A Gold Medal Winner in 2008 at the International Spirits Challenge, the Taketsuru Pure Malt 12 Year is purely magnificent. This is classified as a pure malt, which means that it’s a mixture of malts from both Yoichi and Miyagikyo Distilleries. On the nose, dried plums and green apples become the dominate aromas, though there’s an undertone of caramel that hits the base of the nostril. Honey and orange marmalade begin to emerge as this whisky rests and develops in a glass. On the palate, its initial flavor brings an array of green apples and soft honey notes, which is reminiscent, somewhat, of a light, Speyside malt. The flavor starts to crescendo two thirds of the way as it leads the tongue to a mouthful of malty grains, tropical fruits and coffee. The finish is gentle but holds a long, lingering note with fresh raspberry notes. 45% ABV

Masataka Taketsuru, who is known today as the “Father of Japanese Whisky,” went to Scotland in 1918 to study at University of Glasgow in Scotland, so he could specialize in chemistry. While he was there, he carefully honed his craft in distilling spirts, studying under great master distillers and working at Hazelburn Distillery in the Scottish Highlands. As one would expect, his exposure to the Scottish culture inspired him to produce a spirit back home that would be most authentic to Scotch. Masataka was able to fulfill his dream of producing his own brand of whisky when he established his own company called Nikka in 1934 aftering working with Suntory for 10 years.
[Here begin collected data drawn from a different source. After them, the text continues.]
Section cec_setters.
Context {D : Type}.
#[export] Instance set_hw : Setter (@hw D) := ltac:(setter (@eta_cec D) (@hw D)).
#[export] Instance set_activemode : Setter (@activemode D) := ltac:(setter (@eta_cec D) (@activemode D)).
#[export] Instance set_deviceName : Setter (@deviceName D) := ltac:(setter (@eta_cec D) (@deviceName D)).
#[export] Instance set_deviceType : Setter (@deviceType D) := ltac:(setter (@eta_cec D) (@deviceType D)).
#[export] Instance set_isReceiving : Setter (@isReceiving D) := ltac:(setter (@eta_cec D) (@isReceiving D)).
#[export] Instance set_indexOfRecvBuf : Setter (@indexOfRecvBuf D) := ltac:(setter (@eta_cec D) (@indexOfRecvBuf D)).
#[export] Instance set_recvBuf : Setter (@recvBuf D) := ltac:(setter (@eta_cec D) (@recvBuf D)).
#[export] Instance set_isSending : Setter (@isSending D) := ltac:(setter (@eta_cec D) (@isSending D)).
#[export] Instance set_indexOfSendBuf : Setter (@indexOfSendBuf D) := ltac:(setter (@eta_cec D) (@indexOfSendBuf D)).
#[export] Instance set_sizeOfSendBuf : Setter (@sizeOfSendBuf D) := ltac:(setter (@eta_cec D) (@sizeOfSendBuf D)).
#[export] Instance set_sendBuf : Setter (@sendBuf D) := ltac:(setter (@eta_cec D) (@sendBuf D)).
#[export] Instance set_retries : Setter (@retries D) := ltac:(setter (@eta_cec D) (@retries D)).
#[export] Instance set_sendCommand : Setter (@sendCommand D) := ltac:(setter (@eta_cec D) (@sendCommand D)).
#[export] Instance set_sendCommandWithDelay : Setter (@sendCommandWithDelay D) := ltac:(setter (@eta_cec D) (@sendCommandWithDelay D)).
#[export] Instance set_notEndTask : Setter (@notEndTask D) := ltac:(setter (@eta_cec D) (@notEndTask D)).
#[export] Instance set_isFirstKiss : Setter (@isFirstKiss D) := ltac:(setter (@eta_cec D) (@isFirstKiss D)).
#[export] Instance set_logicalDeviceTypeChoicesIndex : Setter (@logicalDeviceTypeChoicesIndex D) := ltac:(setter (@eta_cec D) (@logicalDeviceTypeChoicesIndex D)).
#[export] Instance set_logicalDeviceType : Setter (@logicalDeviceType D) := ltac:(setter (@eta_cec D) (@logicalDeviceType D)).
#[export] Instance set_ActiveSource : Setter (@ActiveSource D) := ltac:(setter (@eta_cec D) (@ActiveSource D)).
#[export] Instance set_eventDiscovery : Setter (@eventDiscovery D) := ltac:(setter (@eta_cec D) (@eventDiscovery D)).
#[export] Instance set_eventActiveSource : Setter (@eventActiveSource D) := ltac:(setter (@eta_cec D) (@eventActiveSource D)).
#[export] Instance set_eventStandby : Setter (@eventStandby D) := ltac:(setter (@eta_cec D) (@eventStandby D)).
#[export] Instance set_inputBuffer : Setter (@inputBuffer D) := ltac:(setter (@eta_cec D) (@inputBuffer D)).
#[export] Instance set_sizeOfInputBuffer : Setter (@sizeOfInputBuffer D) := ltac:(setter (@eta_cec D) (@sizeOfInputBuffer D)).
#[export] Instance set_last_keycode : Setter (@last_keycode D) := ltac:(setter (@eta_cec D) (@last_keycode D)).
#[export] Instance set_key_events : Setter (@key_events D) := ltac:(setter (@eta_cec D) (@key_events D)).
#[export] Instance set_vOpen : Setter (@vOpen D) := ltac:(setter (@eta_cec D) (@vOpen D)).
#[export] Instance set_outputBufferStart : Setter (@outputBufferStart D) := ltac:(setter (@eta_cec D) (@outputBufferStart D)).
#[export] Instance set_outputBufferEnd : Setter (@outputBufferEnd D) := ltac:(setter (@eta_cec D) (@outputBufferEnd D)).
#[export] Instance set_outputBuffer : Setter (@outputBuffer D) := ltac:(setter (@eta_cec D) (@outputBuffer D)).
End cec_setters.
His first distillery, which is called Yoichi Distillery, is located in southern Hokkaido in an area surrounded by mountains and a coast. This is where they generally produce full-bodied, peaty malts. Most of the spirit from this distillery is aged in remade and brand new sherry casks. Their second distillery, which is called Miyagikyo (est. 1969), tends to produce a soft and mild malt, in which their spirit is distilled in copper pot stills and aged in the following types of casks: hogshead, ex-bourbon cask, American oak puncheons and sherry butts. In addition, there are 3 types of barley used: unpeated, lightly peated at 4 parts-per-million (ppm) and heavily peated malt that ranges from 35-50 ppm.